Un hermoso contraste entre la pasividad y la calma y el furor y la ira. Por un momento traté de descifrar su significado, pero concluí que no era más que un bonito adorno, que no era más que una pieza olvidada, con sentido en el pasado e inutilidad en el presente.

Dejando atrás aquel objeto obsoleto, me fijé en lo que realmente parecía importar, en lo que realmente debía contemplar. La flecha de luz lo señalaba, ese pequeño altar, que mostraba con prestigio un cofre de bronce.

Era muy antiguo, delatándose en el negruzco tono de sus marcos, en las ralladuras de sus esquinas, y en las marcas de la tapa, que cubría el interior, guardándolo de enemigos, protegiéndolo de ajenos como yo.

Me dirigí corriendo a abrirlo, queriendo saber, queriendo descubrir qué era lo que con tanto recelo ocultaba al resto, lo que no era permitido ser revelado.
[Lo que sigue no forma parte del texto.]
Lemma outbox_frame db db' :
  cases db' = cases db -> advice db' = advice db -> outbox_only db (set_outbox (outbox db') db) ->
  outbox_inv db -> outbox_inv db'.
Proof.
  intros Ec Ea [_ Ho] [Hr Hc Ha]. cbn in Ho.
  assert (Hsome : forall id, is_Some (outbox db !! id) -> is_Some (outbox db' !! id)).
  { intros id [o Hin]. specialize (Ho id). rewrite Hin in Ho. inversion Ho; eauto. }
  split.
  - intros id o' Hin. specialize (Ho id). rewrite Hin in Ho.
    destruct (outbox db !! id) as [o|] eqn:E; [|by inversion Ho].
    inversion Ho as [? ? (Hcon & _ & _ & Hwf) E1 E2|]; subst.
    destruct (Hr _ _ E) as (Hid & ? & Hsrc). unfold row_content in Hcon. injection Hcon as
      Et Ek Ee Edk Edd Eraw Erev _.
    unfold outbox_id, outbox_source, destination in *.
    rewrite Et, Ek, Ee, Edk, Edd, Eraw, Erev, Ec, Ea. auto.
  - intros t id c Hin. rewrite Ec in Hin. destruct (Hc _ _ _ Hin). split; by apply Hsome.
  - intros t id a c Hin Hcase. rewrite Ea in Hin. rewrite Ec in Hcase. apply Hsome. by eapply Ha.
Qed.

Lemma outbox_step db db' : ledger_step db db' -> facts_inv db -> outbox_inv db -> outbox_inv db'.
Proof.
  assert (Hsame : forall db db', outbox db' = outbox db ->
    outbox_only db (set_outbox (outbox db') db)).
  { intros d d' E. rewrite E. replace (set_outbox (outbox d) d) with d by (by destruct d).
    apply outbox_only_refl. }
  destruct 1 as [r t1 t2 db Ha|r c t db Ha|r db Ha|r reason db Hh|n db Hn|db db' Ho]; intros Hf Hi.
  - by apply outbox_add_case.
  - by apply outbox_add_advice.
  - apply (outbox_frame db); auto.
  - apply (outbox_frame db); auto.
  - apply (outbox_frame db); auto.
  - destruct Ho as [E Ho]. apply (outbox_frame db); [by rewrite E..| |done]. by rewrite <- E.
Qed.

Lemma outbox_empty : outbox_inv empty_db.
Proof. split; cbn; intros *; rewrite lookup_empty; done. Qed.
(** C5: the registry chain is a hash chain with one head.  In every reachable
    store the head names the stored registry with the highest revision, with
    its commitment and routing epoch; every other registry is linked from its
    successor by commitment; and the revisions have no gap below the head down
    to the first registry, the only one without a predecessor. *)
Theorem registry_hash_chain db t h :
  store_reachable db -> heads db !! t = Some h ->
  (exists g, registries db !! (t, rh_Revision h) = Some g /\
     rr_Commitment g = rh_Commitment h /\ rr_RoutingEpoch g = rh_RoutingEpoch h) /\
  (forall n g, registries db !! (t, n) = Some g ->
     0 < n <= rh_Revision h /\
     ((rr_PreviousCommitment g = "" /\ forall m, m < n -> registries db !! (t, m) = None) \/
      (exists p, registries db !! (t, n - 1) = Some p /\
         rr_PreviousCommitment g = rr_Commitment p))).
Proof.
  intros Hr Hh. apply store_reachable_inv in Hr as [_ _ _ [Hhead Hlast Hlink _] _].
  split; [eauto|]. intros n g Hg. split; [|eauto].
  destruct (Hlast _ _ _ Hg) as (_ & _ & ? & h' & ? & ?). simplify_eq. lia.
Qed.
Pero, una vez delante, aunque el cofre no portara cerradura, aunque la tapa pareciera ligera como la espuma, es decir, aunque fuera perfectamente capaz de abrirlo, algo me susurró al oído: «No te atrevas a acariciarlo siquiera».

Me imaginé una sombría figura de rasgos apuntados y ojos de serpiente, hético y demoníaco; y no tardé más de una décima de segundo en estremecerme y darme la vuelta, y mirar al techo y a los adoquines levantados, y mirar a las paredes y a los tambores de las columnas.

Y mirar al colgante que yacía todavía, abandonado, en el frío empedrado. Esta vez me acerqué pausadamente, de forma lenta y temerosa, como sintiéndome observado, no, más que eso, como sintiéndome analizado.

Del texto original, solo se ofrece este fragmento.